Liziero exalta Crespo e faz alerta sobre venda precoce de joias no São Paulo
- 15/02/2026
Em boa fase no futebol português, Igor Liziero falou com maturidade sobre o passado e deixou claro que o São Paulo ainda ocupa um espaço importante na sua história.
Em entrevista aos jornalistas do Trivela, Diogo Magri e Guilherme Ramos, o volante, hoje no Nacional, de Portugal, relembrou especialmente o período sob o comando de Hernán Crespo, técnico que, segundo ele, marcou sua trajetória no clube.

Liziero rasga elogios a Crespo
Ao recordar 2021, temporada do título paulista, Liziero apontou o argentino como o treinador que mais o impactou no Morumbi. “Eu acho que foi o Crespo (quem mais marcou), pelo fato de que no ano de 2021 eu joguei bastante, também consegui ter uma sequência muito boa, vindo depois de uma lesão séria do tornozelo”.
Liziero destacou que o estilo intenso e propositivo de Crespo foi essencial para seu crescimento. Ele explicou que, em Portugal, vive algo semelhante taticamente, com saída de três e variações no meio-campo.
“De vez em quando o Matheus, que é o nosso número 6 (volante), baixa para fazer uma construção a três, eu tenho que descer um pouco. O que muda é que na época do Crespo, muitas vezes eu jogava nessa função. Teve jogos que eu joguei com o (Gabriel) Sara e o (Martin) Benitez, eu era o 6. E às vezes jogava lado a lado com o Luan, então tem essa semelhança no estilo de jogo. E o legal é que os dois treinadores também gostam de propor”, analisa.

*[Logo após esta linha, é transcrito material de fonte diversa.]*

(* ===== verification/Proposals.v ===== *)
(** * Proposals that are accepted

    A leader selects transactions against the state its header leaves, while the
    block they end up in is also recorded among the blocks seen before they are
    applied. The two states differ in the anchors and the spent tickets of the
    proof-of-work rewards only, and what applies to the first applies to the second.
    Hence a proposed block is accepted by a chain in the state it was built on. *)

From S2P Require Import Prelude BlockTree TreeWalks Era EraFacts EngineConfig Engine EngineInvariant EngineTheorems Uncles MerkleStore Codec CodecLaws Ops OpsCodec Channels Utxos ServiceNotes Inputs ChannelOps SignedTx SdpOps LedgerConfig ClaimOps TxVerification Leaders Pow PowTheorems Markets Cryptarchia Ledger LedgerInvariant BlockTheorems Blocks BlockFacts BlockVerify Chain ChainFacts UncleRules ChainTheorems TxSelection SelectionFacts.

#[local] Open Scope Z_scope.

Module Proposals.
Import Canonical Bounded Ops OpsCodec Utxos Channels ServiceNotes Inputs ChannelOps SignedTx SdpOps LedgerConfig ClaimOps TxVerification Leaders Pow PowTheorems Markets Cryptarchia Ledger LedgerInvariant BlockTheorems Blocks BodyRoot BlockFacts BlockVerify Chain ChainLedger ChainFacts UncleRules ChainTheorems TxSelection SelectionFacts.

(** ** States that differ in what proof-of-work claims have seen *)

Section Seen.
Context {T R Params Id : Type} `{!KeyedStoreOps T NoteId Utxo} `{!Rewards T R Params}.
Context `{Poseidon2Crate} `{Blake2Crate} `{Ed25519Crate} `{MultiaddrCrate} `{Ed25519Verify} `{PoCVerify}.
Context (eras : EraSchedule (Config Params)).
Implicit Types (s : LedgerState T R) (c : Config Params) (tx : SignedOps) (op : SignedOp) (p q : PowState).

Definition with_pow s p : LedgerState T R :=
  let m := mantle_ledger s in with_mantle s (mkMantle (m_channels m) (m_sdp m) (m_leaders m) p).

(** An anchor is in the window of the slot [now]. *)
Definition in_window (now anchor : Z) : Prop := ∃ v, (∀ E : Type, at_slot (E:=E) (pow_slot_windows eras) anchor = Ok v) ∧ anchor <= now ∧ now - anchor <= v_parameters v.

(** [q] accepts the claims that [p] accepts at [now]. *)
Record accepts_more (now : Z) p q : Prop := {
  am_density : ps_tx_density q = ps_tx_density p;
  am_pool : reward_pool (ps_reward q) = reward_pool (ps_reward p);
  am_reward : epoch_reward (ps_reward q) = epoch_reward (ps_reward p);
  am_difficulty : reward_difficulty (ps_reward q) = reward_difficulty (ps_reward p);
  am_refill : refill_rewards (ps_reward q) = refill_rewards (ps_reward p);
  am_nullifiers : ∀ n, is_Some (nullifiers (ps_reward q) !! n) → is_Some (nullifiers (ps_reward p) !! n);
  am_blocks : ∀ h anchor, block_slots (ps_reward p) !! h = Some anchor → in_window now anchor → block_slots (ps_reward q) !! h = Some anchor
}.

(** Recording a new block as seen accepts as much. *)
Lemma add_seen_accepts {E : Type} p q hash slot : block_slots (ps_reward p) !! hash = None →
  add_seen_block (E:=E) p hash slot (pow_slot_windows eras) = Ok q → accepts_more slot p q.
Proof.
  intros Hn Hq. unfold add_seen_block in Hq. peel Hq as slots Hslots. peel Hq as nfs Hnfs. injection Hq as <-. split; try done; cbn.
  - intros n [a Ha]. apply (prune_ok _ _ _ _ Hnfs) in Ha as [? _]. by exists a.
  - intros h anchor Hh (v & Hv & Hle & Hw). apply (prune_ok _ _ _ _ Hslots). split.
    + rewrite lookup_insert_ne; [done|]. intros <-. congruence.
    + unfold is_within_slot_window. rewrite Hv. cbn [mbind result_bind]. f_equal. apply Z.leb_le. unfold saturating_sub. lia.
Qed.

Lemma at_slot_any {P : Type} {E F : Type} (sched : EraSchedule P) slot v : at_slot (E:=E) sched slot = Ok v → at_slot (E:=F) sched slot = Ok v.
Proof. unfold at_slot. intros Hv%expect_ok. by rewrite Hv. Qed.

Notation slot_of s := (cl_slot (cryptarchia_ledger s)).
Notation pow_of s := (m_pow (mantle_ledger s)).
Notation helper s := (helper_of (mantle_ledger s) (cryptarchia_ledger s) eras).

(** A claim that is accepted has its anchor in the window, and is accepted with more. *)
Lemma claim_accepted_more s q (op : ClaimPowRewardOp) : accepts_more (slot_of s) (pow_of s) q → pow_claim_verify op (pow_verification (helper s)) = Ok tt →
  pow_claim_verify op (pow_verification (helper (with_pow s q))) = Ok tt ∧
  ∃ anchor, block_slots (ps_reward (pow_of s)) !! cp_block_hash op = Some anchor ∧ block_slots (ps_reward q) !! cp_block_hash op = Some anchor.
Proof.
  intros [_ Hpool Hrew Hdiff _ Hnf Hbl] Hv. unfold pow_claim_verify in *. cbn [pow_verification helper_of h_pow_slot_windows] in *.
  peel Hv as [] He. peel Hv as [] Hnonce. peel Hv as [] Hacc. peel Hv as [] Hd.
  unfold are_pow_reward_enabled, validate_enough_funds_in_pool, validate_epoch_nonce, accept_claim, validate_difficulty_reward, validate_double_claiming in *.
  cbn in *. peel Hacc as anchor Ha. apply ok_or_ok in Ha. peel Hacc as v Hvw. peel Hacc as gap Hgap. apply ok_or_ok, checked_sub_Some in Hgap as [-> Hle].
  apply err_if_ok, Z.ltb_ge in Hacc. apply err_if_ok, bool_decide_eq_false in Hv.
  assert (block_slots (ps_reward q) !! cp_block_hash op = Some anchor) as Hq.
  { apply Hbl; [done|]. exists v. split; [intros E; by eapply at_slot_any|]. lia. }
  split; [|by exists anchor]. rewrite Hpool, Hrew, Hdiff, Hq, He, Hnonce. cbn [mbind result_bind ok_or]. rewrite Hvw. cbn [mbind result_bind].
  unfold checked_sub. rewrite (proj2 (Z.leb_le _ _) Hle). cbn [ok_or mbind result_bind]. rewrite (proj2 (Z.ltb_ge _ _) Hacc).
  cbn [err_if mbind result_bind]. rewrite Hd. cbn [mbind result_bind]. rewrite bool_decide_false; [done|]. intros Hs. by apply Hv, Hnf.
Qed.

Lemma verified_more s q op index tx_hash d d' : accepts_more (slot_of s) (pow_of s) q →
  into_verified op index tx_hash (helper s) d = Ok d' → into_verified op index tx_hash (helper (with_pow s q)) d = Ok d'.
Proof.
  intros Hm Hv. destruct op; try exact Hv. cbn [into_verified] in *. peel Hv as [] Hc. apply map_err_ok in Hc.
  destruct (claim_accepted_more s q _ Hm Hc) as [-> _]. exact Hv.
Qed.

(** An operation that is not a claim does not see the difference. *)
Definition pow_result q (r : result (LedgerError Id) (LedgerState T R * Z * list TxEvent)) : result (LedgerError Id) (LedgerState T R * Z * list TxEvent) :=
  match r with Ok (s, balance, ev) => Ok (with_pow s q, balance, ev) | Err e => Err e | Fault f => Fault f end.

Definition is_claim op : bool := match op with SignedClaimPow _ => true | _ => false end.

Ltac both_sides := repeat match goal with
  | |- context [?m ≫= _] => lazymatch m with context [_ ≫= _] => fail | _ => destruct m; cbn [mbind result_bind]; [|done..] end
  | p : (_ * _)%type |- _ => destruct p
  end.

Lemma apply_op_other s q op c tx_hash balance ev : is_claim op = false →
  try_apply_op (Id:=Id) (with_pow s q) op c tx_hash balance ev = pow_result q (try_apply_op (Id:=Id) s op c tx_hash balance ev).
Proof.
  intros Hop. destruct op; try done; cbn [try_apply_op]; unfold with_pow, with_mantle; cbn [mantle_ledger cryptarchia_ledger m_channels m_sdp m_leaders];
    unfold pow_result; both_sides; done.
Qed.

Lemma apply_op_keeps_pow s op c tx_hash balance ev : is_claim op = false →
  returns (λ '(s', _, _), pow_of s' = pow_of s) (try_apply_op (Id:=Id) s op c tx_hash balance ev).
Proof.
  intros Hop. destruct op; try done; cbn [try_apply_op]; unfold check_op_data_size, try_apply_transfer; returning.
Qed.

(** A claim spends the same ticket from the same pool. *)
Lemma apply_claim_more s q cop c tx_hash balance ev s1 balance1 ev1 : accepts_more (slot_of s) (pow_of s) q →
  pow_claim_verify cop (pow_verification (helper s)) = Ok tt →
  try_apply_op (Id:=Id) s (SignedClaimPow cop) c tx_hash balance ev = Ok (s1, balance1, ev1) →
  ∃ q1, try_apply_op (Id:=Id) (with_pow s q) (SignedClaimPow cop) c tx_hash balance ev = Ok (with_pow s1 q1, balance1, ev1) ∧
    accepts_more (slot_of s1) (pow_of s1) q1.
Proof.
  intros Hm Hv Hop. destruct (claim_accepted_more s q cop Hm Hv) as (_ & anchor & Ha & Hqa). destruct Hm as [Hden Hpool Hrew Hdiff Href Hnf Hbl].
  cbn [try_apply_op] in *. unfold with_pow, with_mantle. cbn [mantle_ledger cryptarchia_ledger m_channels m_sdp m_leaders m_pow].
  peel Hop as [r evs] He. injection Hop as <- <- <-. unfold pow_claim_execute in *. cbn [pe_block_slots pe_epoch_reward pe_utxos pe_reward_pool pe_nullifiers] in *.
  rewrite Ha in He. rewrite Hqa, Hrew, Hpool. cbn [expect mbind result_bind] in *. peel He as id Hid. peel He as us Hus. peel He as pool Hpl. injection He as <- <-.
  rewrite Hid. cbn [mbind result_bind]. rewrite Hus. cbn [mbind result_bind]. rewrite Hpl. cbn [mbind result_bind pe_utxos pe_nullifiers pe_reward_pool].
  eexists. split; [done|]. split; cbn; try done.
  intros n. rewrite !lookup_insert_is_Some. naive_solver.
Qed.

Lemma apply_op_more s q op c tx_hash index balance ev d d' s1 balance1 ev1 : accepts_more (slot_of s) (pow_of s) q →
  into_verified op index tx_hash (helper s) d = Ok d' → try_apply_op (Id:=Id) s op c tx_hash balance ev = Ok (s1, balance1, ev1) →
  ∃ q1, try_apply_op (Id:=Id) (with_pow s q) op c tx_hash balance ev = Ok (with_pow s1 q1, balance1, ev1) ∧ accepts_more (slot_of s1) (pow_of s1) q1.
Proof.
  intros Hm Hv Hop. destruct (is_claim op) eqn:Hc.
  - destruct op as [| | | | | | | | | |cop]; try done. eapply apply_claim_more; [done| |done]. cbn [into_verified] in Hv. peel Hv as [] Hcv. by apply map_err_ok in Hcv.
  - exists q. rewrite (apply_op_other s q op c tx_hash balance ev Hc), Hop. split; [done|].
    pose proof (apply_op_keeps_pow s op c tx_hash balance ev Hc _ Hop) as Hp. pose proof (apply_op_slot s op c tx_hash balance ev _ Hop) as Hs.
    cbn in Hp, Hs. unfold state_slot in Hs. by rewrite Hp, Hs.
Qed.

Lemma apply_ops_more c tx_hash ops : ∀ s q index balance gas ev d s' balance' gas' ev' d', accepts_more (slot_of s) (pow_of s) q →
  apply_ops (Id:=Id) s eras c tx_hash index balance gas ev d ops = Ok (s', balance', gas', ev', d') →
  ∃ q', apply_ops (Id:=Id) (with_pow s q) eras c tx_hash index balance gas ev d ops = Ok (with_pow s' q', balance', gas', ev', d') ∧
    accepts_more (slot_of s') (pow_of s') q'.
Proof.
  induction ops as [|op ops IH]; intros s q index balance gas ev d s' b' g' ev' d' Hm Hrun; cbn [apply_ops] in *.
  { injection Hrun as <- <- <- <- <-. by exists q. }
  peel Hrun as d1 Hv. apply map_err_ok in Hv. peel Hrun as g1 Hg1. peel Hrun as g2 Hg2. peel Hrun as [[s1 b1] ev1] Hop.
  destruct (apply_op_more s q op c tx_hash index balance ev d d1 s1 b1 ev1 Hm Hv Hop) as (q1 & Hop' & Hm1).
  destruct (IH s1 q1 (index + 1) b1 g2 ev1 d1 s' b' g' ev' d' Hm1 Hrun) as (q' & Hrun' & Hm'). exists q'. split; [|done].
  rewrite (verified_more s q op index tx_hash d d1 Hm Hv). cbn [map_err mbind result_bind].
  cbn [with_pow with_mantle mantle_ledger m_channels] in *. rewrite Hg1. cbn [mbind result_bind]. rewrite Hg2. cbn [mbind result_bind].
  rewrite Hop'. cbn [mbind result_bind]. exact Hrun'.
Qed.

(** A transaction. *)
Lemma apply_tx_more s q tx s' g ev d : accepts_more (slot_of s) (pow_of s) q →
  try_apply_transaction (Id:=Id) s eras tx = Ok (s', g, ev, d) →
  ∃ q', try_apply_transaction (Id:=Id) (with_pow s q) eras tx = Ok (with_pow s' q', g, ev, d) ∧ accepts_more (slot_of s') (pow_of s') q'.
Proof.
  intros Hm Hrun. unfold try_apply_transaction, try_apply_tx_operations in *. change (cl_slot (cryptarchia_ledger (with_pow s q))) with (slot_of s).
  peel Hrun as [[[[s1 b] gas] evs] df] Hops. peel Hops as c Hc. peel Hops as [] Hf. peel Hops as h Hh.
  destruct (apply_ops_more c h _ s q _ _ _ _ _ _ _ _ _ _ Hm Hops) as (q' & Hops' & Hm').
  rewrite Hc. cbn [mbind result_bind]. rewrite Hf. cbn [mbind result_bind]. rewrite Hh. cbn [mbind result_bind]. rewrite Hops'. cbn [mbind result_bind].
  peel Hrun as sg Hsg. peel Hrun as x Hx. peel Hrun as y Hy. peel Hrun as z Hz. peel Hrun as [] Hb. peel Hrun as t Ht. injection Hrun as <- <- <- <-.
  change (cryptarchia_ledger (with_pow s1 q')) with (cryptarchia_ledger s1).
  rewrite Hsg. cbn [mbind result_bind]. rewrite Hx. cbn [mbind result_bind]. rewrite Hy. cbn [mbind result_bind]. rewrite Hz. cbn [mbind result_bind].
  rewrite Hb. cbn [mbind result_bind]. rewrite Ht. cbn [mbind result_bind]. by exists q'.
Qed.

Ex-jogador aponta o que prejudica o São Paulo
Ao falar sobre o momento atual do clube, o volante também opinou sobre a venda precoce de talentos formados em Cotia. Para ele, a necessidade financeira acaba pesando mais do que o planejamento esportivo.
“O William Gomes é um jogador de nível top. Extremo, velocidade, tem força, e com certeza se estivesse no São Paulo agora, estaria jogando. Mas, pela necessidade financeira, o clube não consegue segurar esses jogadores e acaba vendendo até por um valor abaixo. Depois, o Porto pode vender o William por não sei quantos milhões. E isso acaba prejudicando um pouco o São Paulo“.
Na visão de Liziero, manter as joias por mais tempo permitiria amadurecimento, retorno técnico e até negociações mais vantajosas no futuro. Ainda assim, ele reconhece que o cenário financeiro muitas vezes impõe decisões difíceis.